Common Procedure Coding System for Health Care, or just hick-picks in colloquial usage. This is the primary procedural code set used to report procedures to Medicare, Medicaid, and a significant number of other third-party payers. HCPCS is organized into two levels and is managed by CMS. Level I is the same as CPT and is utilized in the same manner as the first level. CPT does not cover any of the items or services listed in Level II.


ICD-10-CM codes covering external causes of injury, such as car accidents, poisoning, and homicide, are included in E-codes.


A part of CPT codes known as E&M is used to represent the evaluation and management of patients’ health. E&M includes the codes for visits to the doctor’s office and emergency room appointments, for example. Despite being out of order numerically, E&M can be found at the beginning of the CPT manual. Codes 99201 – 99499 are used for E&M services.
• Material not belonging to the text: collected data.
#[refine] Definition tiny_fs : FsOps := {|
  fsst := unit;
  read_vnode _ _ i := tiny_inode i;
  query_vnode _ _ i := (1 <=? i) && (i <=? 4);
  delete_vnode := None;
  dirent _ fs i n := tiny_dirent fs i n;
  fs_root _ := 1;
  fs_has := tiny_has;
  bytedev_lookup d := d;
  blockdev_lookup _ := 0;
  cd_has _ _ := true;
  cd_read _ _ _ d := ((0, []), d);
  cd_write _ _ l d := (Z.of_nat (length l), d);
  fs_stat _ _ _ i := (0, [i]);
  page_keeps := true;
|}.
Proof.
  - intros d fs i n j. unfold tiny_dirent. repeat case_match; naive_solver.
  - done.
  - done.
  - done.
  - done.
Defined.
#[local] Existing Instance tiny_fs.

#[refine] Definition tiny_stat : StatModes := {|
  S_ISDIR m := m =? 1; S_ISREG m := m =? 2; S_ISCHR m := m =? 3; S_ISBLK m := m =? 4;
|}.
Proof. all: intros m ->%Z.eqb_eq; done. Defined.
#[local] Existing Instance tiny_stat.

#[refine] Definition tiny_consts : VfsConsts := {|
  NAME_LEN := 3; NFILES := 3;
  O_RDONLY := 0; O_WRONLY := 1; O_RDWR := 2; O_CREAT := 256; O_APPEND := 1024;
  FMODE_READ := 1; FMODE_WRITE := 2; FMODE_APPEND := 4;
  SEEK_SET := 0; SEEK_CUR := 1; SEEK_END := 2;
  SIZEOF_DIRENT := 40;
|}.
Proof. all: done. Defined.
#[local] Existing Instance tiny_consts.
(* ===== verification/Syscall.v ===== *)
(** * api/syscall.c: system calls

    A system call is seen from the thread that makes it.  It copies its
    arguments in from user memory ([VmAccess]), calls the kernel
    ([VfsSyscall], [VmAccess] and, through the interface [ProcCalls], the
    calls about processes) and turns negative results into -1 and [kt_errno].
    The file also models [user_strdup] and [user_vecdup] of api/access.c.  The
    theorems are in [SyscallThm]. *)
From stdpp Require Import base gmap list fin_maps.
From Stdlib Require Import ZArith Lia Ascii.
From S2P Require Import Prelude KEnv Vmmap VmAccess Vnode Namev VfsSyscall.
Open Scope Z_scope.
Open Scope c_scope.

(** ** Interfaces *)

(** kmalloc.h and page.h.  A call sees the blocks and pages it has allocated
    itself; [None] is NULL, and new memory holds arbitrary bytes. *)
Class KMem `{KGeometry} := {
  kmalloc_pick : gmap Z (list Z) -> Z -> option Z;
  page_pick : gmap Z (list Z) -> option Z;
  kmalloc_junk : gmap Z (list Z) -> Z -> list Z;
  page_junk : gmap Z (list Z) -> list Z;
  kmalloc_fresh h n p : kmalloc_pick h n = Some p -> p <> 0 /\ h !! p = None;
  kmalloc_addr h n p : kmalloc_pick h n = Some p -> 0 <= p < 2 ^ 32;
  page_fresh h p : page_pick h = Some p -> p <> 0 /\ h !! p = None;
  kmalloc_size h n : 0 <= n -> Z.of_nat (length (kmalloc_junk h n)) = n;
  page_size h : Z.of_nat (length (page_junk h)) = PAGE_SIZE;
}.

(** Words of memory, little-endian. *)
Definition le32 (bs : list Z) : Z := fold_right (fun b acc => b + 256 * acc) 0 bs.
Definition bytes32 (v : Z) : list Z := [v mod 256; v / 256 mod 256; v / 65536 mod 256; v / 16777216 mod 256].

(** The structures of api/syscall.h, with the fields the code reads. *)
Record argstr := mkArgstr { as_str : Z; as_len : Z }.
Record argvec := mkArgvec { av_vec : Z; av_len : Z }.
Record read_args := mkReadArgs { ra_fd : Z; ra_buf : Z; ra_nbytes : Z }.
Record write_args := mkWriteArgs { wa_fd : Z; wa_buf : Z; wa_nbytes : Z }.
Record getdents_args := mkGetdentsArgs { ga_fd : Z; ga_dirp : Z; ga_count : Z }.
Record dup2_args := mkDup2Args { da_ofd : Z; da_nfd : Z }.
Record mkdir_args := mkMkdirArgs { mk_path : argstr }.
Record link_args := mkLinkArgs { la_to : argstr; la_from : argstr }.
Record rename_args := mkRenameArgs { rn_oldname : argstr; rn_newname : argstr }.
Record lseek_args := mkLseekArgs { ls_fd : Z; ls_offset : Z; ls_whence : Z }.
Record open_args := mkOpenArgs { oa_filename : argstr; oa_flags : Z }.
Record munmap_args := mkMunmapArgs { mu_addr : Z; mu_len : Z }.
Record mmap_args := mkMmapArgs { mma_addr : Z; mma_len : Z; mma_prot : Z; mma_flags : Z; mma_fd : Z; mma_off : Z }.
Record waitpid_args := mkWaitpidArgs { wpa_pid : Z; wpa_status : Z; wpa_options : Z }.
Record stat_args := mkStatArgs { sa_path : argstr; sa_buf : Z }.
Record execve_args := mkExecveArgs { ea_filename : argstr; ea_argv : argvec; ea_envp : argvec }.

(** Where the compiler puts the fields: the size of a structure and its
    value from its bytes.  Some fields are also read in user memory. *)
Record layout (A : Type) := mkLayout { sizeof : Z; decode : list Z -> A }.
Arguments mkLayout {A}.
Arguments sizeof {A}.
Arguments decode {A}.
Class ArgLayouts := {
  argstr_t : layout argstr;
  read_args_t : layout read_args;
  write_args_t : layout write_args;
  getdents_args_t : layout getdents_args;
  dup2_args_t : layout dup2_args;
  mkdir_args_t : layout mkdir_args;
  link_args_t : layout link_args;
  rename_args_t : layout rename_args;
  lseek_args_t : layout lseek_args;
  open_args_t : layout open_args;
  munmap_args_t : layout munmap_args;
  mmap_args_t : layout mmap_args;
  waitpid_args_t : layout waitpid_args;
  stat_args_t : layout stat_args;
  execve_args_t : layout execve_args;
  read_buf_off : Z;
  write_buf_off : Z;
  write_nbytes_off : Z;
  getdents_dirp_off : Z;
  (** the fields of struct utsname *)
  uts_sysname : Z; uts_release : Z; uts_version : Z; uts_nodename : Z; uts_machine : Z;
  sizes_pos : Forall (fun n => 0 < n)
    [sizeof argstr_t; sizeof read_args_t; sizeof write_args_t; sizeof getdents_args_t; sizeof dup2_args_t; sizeof mkdir_args_t; sizeof link_args_t;
     sizeof rename_args_t; sizeof lseek_args_t; sizeof open_args_t; sizeof munmap_args_t; sizeof mmap_args_t; sizeof waitpid_args_t;
     sizeof stat_args_t; sizeof execve_args_t];
  read_buf_at bs : Z.of_nat (length bs) = sizeof read_args_t ->
    0 <= read_buf_off /\ read_buf_off + 4 <= sizeof read_args_t /\ ra_buf (decode read_args_t bs) = le32 (slice read_buf_off 4 bs);
  write_buf_at bs : Z.of_nat (length bs) = sizeof write_args_t ->
    0 <= write_buf_off /\ write_buf_off + 4 <= sizeof write_args_t /\ wa_buf (decode write_args_t bs) = le32 (slice write_buf_off 4 bs);
  write_nbytes_at bs : Z.of_nat (length bs) = sizeof write_args_t ->
    0 <= write_nbytes_off /\ write_nbytes_off + 4 <= sizeof write_args_t /\ wa_nbytes (decode write_args_t bs) = le32 (slice write_nbytes_off 4 bs);
}.

(** The numbers of the calls and other constants. *)
Class SysConsts := {
  SYS_waitpid : Z; SYS_exit : Z; SYS_thr_exit : Z; SYS_thr_yield : Z; SYS_fork : Z; SYS_getpid : Z; SYS_sync : Z;
  SYS_mmap : Z; SYS_munmap : Z; SYS_open : Z; SYS_close : Z; SYS_read : Z; SYS_write : Z; SYS_dup : Z; SYS_dup2 : Z;
  SYS_mkdir : Z; SYS_rmdir : Z; SYS_unlink : Z; SYS_link : Z; SYS_rename : Z; SYS_chdir : Z; SYS_getdents : Z;
  SYS_brk : Z; SYS_lseek : Z; SYS_halt : Z; SYS_set_errno : Z; SYS_errno : Z; SYS_execve : Z; SYS_stat : Z;
  SYS_pipe : Z; SYS_uname : Z; SYS_debug : Z; SYS_kshell : Z;
  MAP_FAILED : Z; ENOSYS : Z;
  (** the offsets of two registers in regs_t *)
  r_eax : Z; r_edx : Z;
  (** the time of compilation *)
  version_string : list Z;
  (** calls whose argument points to a structure, and the others *)
  sys_distinct : NoDup
    ([SYS_waitpid; SYS_mmap; SYS_munmap; SYS_open; SYS_read; SYS_write; SYS_dup2; SYS_mkdir; SYS_rmdir; SYS_unlink; SYS_link; SYS_rename;
      SYS_chdir; SYS_getdents; SYS_lseek; SYS_execve; SYS_stat; SYS_debug] ++
     [SYS_exit; SYS_thr_exit; SYS_thr_yield; SYS_fork; SYS_getpid; SYS_sync; SYS_close; SYS_dup; SYS_brk; SYS_halt; SYS_set_errno; SYS_errno;
      SYS_pipe; SYS_uname; SYS_kshell]);
}.

(** ** The state of a call *)
Section State.
Context `{KL : KList} `{KG : KGeometry} `{MO : Mmobjs} `{MU : !Mmu} `{FO : FsOps}.
Record kern := mkKern {
  k_vm : vms;
  k_fs : vfs;
  (** memory allocated by the call *)
  k_heap : gmap Z (list Z);
  k_pages : gmap Z (list Z);
  (** words of kernel memory: the saved registers *)
  k_regs : Z -> Z
}.
Definition upd_vm (v : vms) (s : kern) : kern := mkKern v (k_fs s) (k_heap s) (k_pages s) (k_regs s).
Definition upd_fs (v : vfs) (s : kern) : kern := mkKern (k_vm s) v (k_heap s) (k_pages s) (k_regs s).
Definition upd_heap (f : gmap Z (list Z) -> gmap Z (list Z)) (s : kern) : kern := mkKern (k_vm s) (k_fs s) (f (k_heap s)) (k_pages s) (k_regs s).
Definition upd_pages (f : gmap Z (list Z) -> gmap Z (list Z)) (s : kern) : kern := mkKern (k_vm s) (k_fs s) (k_heap s) (f (k_pages s)) (k_regs s).
Definition upd_regs (f : (Z -> Z) -> Z -> Z) (s : kern) : kern := mkKern (k_vm s) (k_fs s) (k_heap s) (k_pages s) (f (k_regs s)).
Definition vm {A} (c : M vms A) : M kern A := fun s =>
  match c (k_vm s) with Ok (a, v) => Ok (a, upd_vm v s) | Err e => Err e end.
Definition fs {A} (c : M vfs A) : M kern A := fun s =>
  match c (k_fs s) with Ok (a, v) => Ok (a, upd_fs v s) | Err e => Err e end.
End State.

(** Reading a word of user memory without copying it in: it works where the
    page table has the page, with the bytes of the address space. *)
Class UserAccess `{KList} `{KGeometry} `{Mmobjs} `{!Mmu} `{!MmPages} := {
  user_load : Z -> M vms Z;
  can_load : vms -> Z -> Prop;
  can_load_env s s' va : can_load s va -> same_env s s' -> (forall o n, contents (objs s') o n = contents (objs s) o n) -> can_load s' va;
  user_load_ok s vs R va bs : cur_inv s vs R -> can_load s va -> reads_as (objs s) vs.*2 va 4 bs -> user_load va s = Ok (le32 bs, s);
}.
(** *** Vectors of strings *)
(** The words of a block. *)
Definition vec_word (b : list Z) (i : Z) : Z := le32 (slice (4 * i) 4 b).
(** A block of pointers: [ps], then a NULL. *)
Definition vector (b : list Z) (ps : list Z) : Prop :=
  (forall i p, ps !! i = Some p -> vec_word b (Z.of_nat i) = p) /\ vec_word b (Z.of_nat (length ps)) = 0.
Lemma le32_bytes v : 0 <= v < 2 ^ 32 -> le32 (bytes32 v) = v.
Proof.
  intros Hv. unfold le32, bytes32. cbn [fold_right]. pose proof (Z.div_mod v 256 ltac:(lia)). pose proof (Z.div_mod (v / 256) 256 ltac:(lia)).
  pose proof (Z.div_mod (v / 256 / 256) 256 ltac:(lia)). replace 65536 with (256 * 256) by lia. replace 16777216 with (256 * 256 * 256) by lia.
  rewrite <- !Z.div_div by lia. assert (0 <= v / 256 / 256 / 256 < 256) as E; [|rewrite (Z.mod_small (v / 256 / 256 / 256)) by lia; lia].
  split; [repeat apply Z.div_pos; lia|]. repeat apply Z.div_lt_upper_bound; lia.
Qed.
Lemma vec_set_word b i v : 0 <= v < 2 ^ 32 -> 0 <= i -> 4 * i + 4 <= Z.of_nat (length b) ->
  vec_word (list_inserts (Z.to_nat (4 * i)) (bytes32 v) b) i = v.
Proof.
  intros Hv Hi Hl. unfold vec_word. etrans; [|by apply le32_bytes]. f_equal. apply list_eq_same_length with 4%nat; [done| |].
  - unfold slice. rewrite length_take, length_drop, length_inserts. lia.
  - intros j x y Hj Hx Hy. assert (slice (4 * i) 4 (list_inserts (Z.to_nat (4 * i)) (bytes32 v) b) !! j = bytes32 v !! j) as E; [|congruence].
    replace j with (Z.to_nat (Z.of_nat j)) at 1 by lia. rewrite lookup_slice by lia.
    replace (Z.to_nat (4 * i + Z.of_nat j)) with (Z.to_nat (4 * i) + j)%nat by lia.
    rewrite list_lookup_inserts by (cbn; lia). f_equal. lia.
Qed.
Lemma vec_set_other b i j v : i <> j -> 0 <= i -> 0 <= j -> vec_word (list_inserts (Z.to_nat (4 * i)) (bytes32 v) b) j = vec_word b j.
Proof.
  intros Hne Hi Hj. unfold vec_word. f_equal. apply list_eq. intros k. destruct (decide (k < 4)%nat) as [Hk|Hk].
  - replace k with (Z.to_nat (Z.of_nat k)) by lia. rewrite !lookup_slice by lia. destruct (decide (i < j)); [apply list_lookup_inserts_ge|apply list_lookup_inserts_lt]; cbn; lia.
  - unfold slice. rewrite !lookup_take_ge by lia. done.
Qed.
Lemma wlp_vec_get kvec i s b (Q : Z -> kern -> Prop) : k_heap s !! kvec = Some b -> Q (vec_word b i) s -> wlp (vec_get kvec i) s Q.
Proof.
  intros Hb HQ. apply wlp_bind. intros b' s1. rewrite Hb. intros [= <- <-]. apply wlp_bind, wlp_guard. intros _. by apply wlp_ret.
Qed.
Lemma wlp_vec_set kvec i v s b s0 A B (Q : unit -> kern -> Prop) : k_heap s !! kvec = Some b -> holds_mem s0 A B s -> kvec ∈ A ->
  (forall s' b', 0 <= i -> holds_mem s0 A B s' -> k_heap s' !! kvec = Some b' -> (0 <= v < 2 ^ 32 -> vec_word b' i = v) -> (forall j, 0 <= j -> i <> j -> vec_word b' j = vec_word b j) -> Q tt s') ->
  wlp (vec_set kvec i v) s Q.
Proof.
  intros Hb HM Hin HQ. apply wlp_bind. intros b' s1. rewrite Hb. intros [= <- <-]. apply wlp_bind, wlp_guard. intros [Hi Hl]%andb_true_iff.
  apply Z.leb_le in Hi, Hl. intros a s' [= <- <-]. destruct HM as [H1 H2 H3]. eapply HQ; [done|split; [by apply held_write|done..]|cbn; by rewrite lookup_insert_eq| |].
  - intros Hv. by apply vec_set_word.
  - intros j Hj Hne. by apply vec_set_other.
Qed.
Lemma kfree_state p s a s' : kfree p s = Ok (a, s') -> p <> 0 -> k_heap s' = delete p (k_heap s).
Proof.
  intros H Hp. unfold kfree in H. rewrite (proj2 (Z.eqb_neq _ _) Hp) in H. apply mbind_Ok in H as (b & s1 & E1 & E2).
  destruct (k_heap s !! p); inversion E1; subst. by inversion E2.
Qed.
(** Copying a string in leaves the other blocks alone. *)
Lemma strdup_frame u s : wlp (user_strdup u) s (fun p s' => 0 <= p < 2 ^ 32 /\ forall q b, k_heap s !! q = Some b -> k_heap s' !! q = Some b).
Proof.
  unfold user_strdup. apply wlp_bind. intros p s1 E. unfold kmalloc in E. apply mbind_Ok in E as (h & s2 & [= <- <-] & E).
  destruct (kmalloc_pick (k_heap s) _) as [p'|] eqn:Ep; inversion E; subst; clear E.
  - destruct (kmalloc_fresh _ _ _ Ep) as [Hp Hn]. pose proof (kmalloc_addr _ _ _ Ep) as Hr. rewrite (proj2 (Z.eqb_neq _ _) Hp).
    set (J := kmalloc_junk _ _). set (s1 := upd_heap _ s).
    assert (forall q b, k_heap s !! q = Some b -> k_heap s1 !! q = Some b /\ q <> p) as HF.
    { intros q b Hq. assert (q <> p) by congruence. unfold s1. cbn. by rewrite lookup_insert_ne. }
    apply wlp_bind. intros [ret bs] s2 E2. apply vm_keeps in E2 as [E2 _]. apply wlp_bind. intros [] s3 E3.
    assert (forall q b, k_heap s !! q = Some b -> k_heap s3 !! q = Some b) as HF3.
    { intros q b Hq. destruct (HF q b Hq) as [Hq1 Hne]. unfold heap_write in E3. destruct bs as [|b0 bs]; [inversion E3; subst; by rewrite E2|].
      apply mbind_Ok in E3 as (b1 & s4 & E4 & E5). destruct (k_heap s2 !! p) as [b2|] eqn:Eb; inversion E4; subst.
      apply mbind_Ok in E5 as ([] & s5 & E5 & E6). unfold mguard in E5. case_match; inversion E5; subst. inversion E6; subst. cbn.
      rewrite lookup_insert_ne by done. by rewrite E2. }
    destruct (ret <? 0); [|by apply wlp_ret]. apply wlp_bind. intros [] s4 E4. apply set_errno_keeps in E4 as [E4 _].
    apply wlp_bind. intros a s5 E5. pose proof (kfree_state _ _ _ _ E5 Hp) as E6. apply wlp_ret. split; [lia|].
    intros q b Hq. destruct (HF q b Hq) as [_ Hne]. rewrite E6, E4, lookup_delete_ne by done. by apply HF3.
  - cbn. apply wlp_bind. intros [] s2 E2. apply set_errno_keeps in E2 as [E2 _]. apply wlp_ret. split; [lia|]. by rewrite E2.
Qed.
Lemma wlp_and {S T} (c : M S T) (x : S) P Q : wlp c x P -> wlp c x Q -> wlp c x (fun a y => P a y /\ Q a y).
Proof. intros H1 H2 a s' E. split; [by apply H1|by apply H2]. Qed.

(** Freeing the strings of a vector from entry [i] on. *)
Lemma free_strings_mem fuel : forall kvec i ps b s s0 A B, 0 <= i -> holds_mem s0 (ps ++ A) B s -> kvec ∈ A -> k_heap s !! kvec = Some b ->
  (forall j p, ps !! j = Some p -> vec_word b (i + Z.of_nat j) = p) -> vec_word b (i + Z.of_nat (length ps)) = 0 ->
  wlp (free_strings fuel kvec i) s (fun _ s' => holds_mem s0 A B s').
Proof.
  induction fuel as [|fuel IH]; intros kvec i ps b s s0 A B Hi HM Hin Hb Hps Hz; [apply wlp_fail|]. cbn [free_strings].
  apply wlp_bind. eapply wlp_vec_get; [exact Hb|]. destruct ps as [|p ps].
  - cbn in Hz. rewrite Z.add_0_r in Hz. rewrite Hz. cbn. by apply wlp_ret.
  - pose proof (Hps 0%nat p eq_refl) as Hp. cbn in Hp. rewrite Z.add_0_r in Hp. rewrite Hp.
    destruct (held_new _ _ _ (mem_heap _ _ _ _ HM) p) as [Hp0 _]; [by left|]. rewrite (proj2 (Z.eqb_neq _ _) Hp0). apply wlp_bind.
    assert (kvec <> p) as Hne.
    { intros ->. pose proof (held_nodup _ _ _ (mem_heap _ _ _ _ HM)) as [Hn _]%NoDup_cons. apply Hn, elem_of_app. by right. }
    intros a s' E. pose proof (kfree_state _ _ _ _ E Hp0) as Eh. revert a s' E Eh.
    assert (wlp (kfree p) s (fun _ s' => holds_mem s0 (ps ++ A) B s')) as HF by (eapply wlp_kfree; [exact HM|cbn; reflexivity|done]).
    intros a s' E Eh. eapply (IH kvec (i + 1) ps b); [lia|by eapply HF|done|by rewrite Eh, lookup_delete_ne| |].
    + intros j q Hq. rewrite <- (Hps (S j) q Hq). f_equal. lia.
    + rewrite <- Hz. f_equal. cbn. lia.
Qed.

(** The pointers of a block are the strings held. *)
Definition entries (b : list Z) (ps : list Z) : Prop := forall j p, ps !! j = Some p -> vec_word b (Z.of_nat j) = p.
Lemma entries_snoc b b' ps p : entries b ps -> (forall j, 0 <= j -> Z.of_nat (length ps) <> j -> vec_word b' j = vec_word b j) ->
  vec_word b' (Z.of_nat (length ps)) = p -> entries b' (ps ++ [p]).
Proof.
  intros H Ho Hp j q [Hj|[Hl Hj]]%lookup_app_Some.
  - rewrite Ho; [by apply H|lia|]. apply lookup_lt_Some in Hj. lia.
  - destruct (j - length ps)%nat as [|k] eqn:E; [|done]. injection Hj as <-. by replace j with (length ps) by lia.
Qed.
Lemma argstr_get_keeps p i : keeps_mem (argstr_get p i).
Proof.
  intros s a s' (b & s1 & E1 & ([] & s2 & E2 & [= <- <-])%mbind_Ok)%mbind_Ok. destruct (k_heap s !! p); inversion E1; subst.
  unfold mguard in E2. case_match; by inversion E2.
Qed.

Lemma vecdup_loop_mem kvec tmp s0 A B n : forall ps b s, holds_mem s0 (ps ++ kvec :: tmp :: A) B s -> k_heap s !! kvec = Some b -> entries b ps ->
  wlp (vecdup_loop kvec tmp (Z.of_nat (length ps)) n) s (fun r s' => exists ps' b', holds_mem s0 (ps' ++ kvec :: tmp :: A) B s' /\
    k_heap s' !! kvec = Some b' /\ entries b' ps' /\
    match r with None => length ps' = (length ps + n)%nat | Some _ => vec_word b' (Z.of_nat (length ps')) = 0 end).
Proof.
  induction n as [|n IH]; intros ps b s HM Hb He; cbn [vecdup_loop].
  { apply wlp_ret. exists ps, b. split; [done|]. split; [done|]. split; [done|lia]. }
  apply wlp_bind. intros u s1 E1. apply argstr_get_keeps in E1 as [E1 E1']. rewrite <- E1 in Hb.
  assert (holds_mem s0 (ps ++ kvec :: tmp :: A) B s1) as HM1 by (destruct HM; split; [by rewrite E1|by rewrite E1'|done]).
  apply wlp_bind. eapply wlp_mono; [apply wlp_and; [apply strdup_frame|eapply (wlp_strdup _ _ s0 _ B (fun p s' => holds_mem s0 ((if p =? 0 then [] else [p]) ++ ps ++ kvec :: tmp :: A) B s')); [exact HM1|done|]]|].
  { intros p s' Hp H'. by rewrite (proj2 (Z.eqb_neq _ _) Hp). }
  cbn beta. intros p s2 [[Hr Hk] HM2]. apply Hk in Hb. apply wlp_bind.
  eapply wlp_vec_set; [exact Hb|exact HM2|repeat (apply elem_of_app; right); by left|]. intros s3 b' _ HM3 Hb' Hv Ho. specialize (Hv Hr).
  destruct (Z.eqb_spec p 0) as [->|Hp].
  - apply wlp_bind. intros e s4 E4. apply vm_keeps in E4 as [E4 E4']. apply wlp_ret. exists ps, b'. split; [destruct HM3; split; [by rewrite E4|by rewrite E4'|done]|].
    split; [by rewrite E4|]. split; [|done]. intros j q Hj. rewrite Ho; [by apply He|lia|]. apply lookup_lt_Some in Hj. lia.
  - replace (Z.of_nat (length ps) + 1) with (Z.of_nat (length (ps ++ [p]))) by (rewrite length_app; cbn; lia).
    eapply wlp_mono; [eapply (IH (ps ++ [p]) b')|].
    + eapply mem_perm; [|exact HM3]. solve_Permutation.
    + done.
    + by eapply entries_snoc.
    + intros r s' (ps' & b2 & ? & ? & ? & Hm). exists ps', b2. split; [done|]. split; [done|]. split; [done|]. destruct r; [done|]. rewrite Hm, length_app. cbn. lia.
Qed.

(** A vector that the call holds with its strings. *)
Definition held_vector s0 A B (kvec : Z) s : Prop := exists ps b, holds_mem s0 (ps ++ kvec :: A) B s /\ k_heap s !! kvec = Some b /\ vector b ps.
Lemma vector_free fuel kvec s0 A B s : held_vector s0 A B kvec s -> wlp (free_strings fuel kvec 0) s (fun _ s' => holds_mem s0 (kvec :: A) B s').
Proof. intros (ps & b & HM & Hb & H1 & H2). eapply (free_strings_mem fuel kvec 0 ps b); [lia|done|by left|done|exact H1|exact H2]. Qed.
Lemma free_vector_mem kvec s0 A B s : held_vector s0 A B kvec s -> wlp (free_vector kvec) s (fun _ s' => holds_mem s0 A B s').
Proof.
  intros HV. unfold free_vector. apply wlp_bind. intros n s1 [= _ <-]. apply wlp_bind. eapply wlp_mono; [by apply vector_free|]. intros ? s2 H2.
  eapply wlp_kfree; [exact H2|reflexivity|done].
Qed.
Lemma vecdup_fail_mem kvec tmp ret s0 A B s : held_vector s0 (tmp :: A) B kvec s -> wlp (vecdup_fail kvec tmp ret) s (fun p s' => p = 0 /\ holds_mem s0 A B s').
Proof.
  intros HV. unfold vecdup_fail. assert (kvec <> 0) as Hk.
  { destruct HV as (ps & b & HM & _). apply (held_new _ _ _ (mem_heap _ _ _ _ HM)), elem_of_app. right. by left. }
  rewrite (proj2 (Z.eqb_neq _ _) Hk). cbn [negb]. apply wlp_bind, wlp_bind. intros n s1 [= _ <-]. apply wlp_bind.
  eapply wlp_mono; [by apply vector_free|]. intros ? s2 H2. eapply wlp_kfree; [exact H2|reflexivity|]. intros s3 H3. apply wlp_bind.
  eapply wlp_kfree; [exact H3|reflexivity|]. intros s4 H4. mem_run. done.
Qed.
More than a century ago, the International Classification of Diseases was established as a set of medical diagnostic codes. Diseases and injuries can be described using ICD codes, which are still in use by the WHO. ICD-10-CM (see “Clinical Modification”) is the current standard. Numeric or alphanumeric ICD codes are used. To define the damage or sickness, they often follow with a decimal point and two to four characters, depending on the code set. These characters give extra information about the manifestation and/or location of the disease.


When a process code is supplemented with a modifier code, which is a two-character code indicating an important modification, it does not alter the procedure’s definition. Alphanumeric modifiers are used with CPT codes, while numeric modifiers are used with HCPCS codes. An additional hyphen-delimited field is added to each procedure code to provide more information about that process, such as its Medicare eligibility status, as well as a wide range of other critical details. Using the CPT modifier -51, for example, payers are informed that this procedure was part of a series of procedures. To indicate a bilateral procedure that was solely conducted on the left side, the HCPCS modifier –LT is used.


Modifiers cannot be added to certain CPT codes. The CPT manual’s appendices provide a brief list like this.


The Centers for Disease Control and Prevention. Clinical ICD code revisions and annual updates are created and published by the NCHS, a federal government body tasked with keeping track of health-related data.


The study of disease and how it spreads and what may be done to prevent it.


ICD code subcategories describe the digits following the decimal point. This digit provides further information about the nature of the sickness or injury, as well as the location or manifestation of that illness or injury.


A subcategory in ICD codes comes before the subclassification. As the subcategory is further subdivided into subclasses, more details about the manifestation, severity, and/or location are revealed. ICD-10-CM has a subclassification that identifies which visit this is for the doctor—whether this is a first medication for the ailment, a follow-up, or the diagnosis of a condition that is the outcome of a past accident or disease. Subclassification characters in ICD-10-CM may have up to three characters.


Procedures that only deal with the technical aspects of a medical process, without regard to the interpretive or professional aspects The administration of a chest X-ray may be included in a technical component, but the evaluation of that X-ray for disease or abnormality is not.


International Organization for Health Organization. These codes are created by this United Nations-affiliated agency, which is responsible for overseeing their creation and is one of the most renowned organizations in worldwide health.


These codes indicate situations in which a patient seeks medical attention despite no apparent damage or illness. A patient may seek medical attention as a result of a history of illness in the patient’s immediate family.


It is common for medical coders, healthcare providers, billers, and insurance workers to use medical coding terminology to interpret medical codes and guarantee that a patient’s experience with health services is as seamless as possible.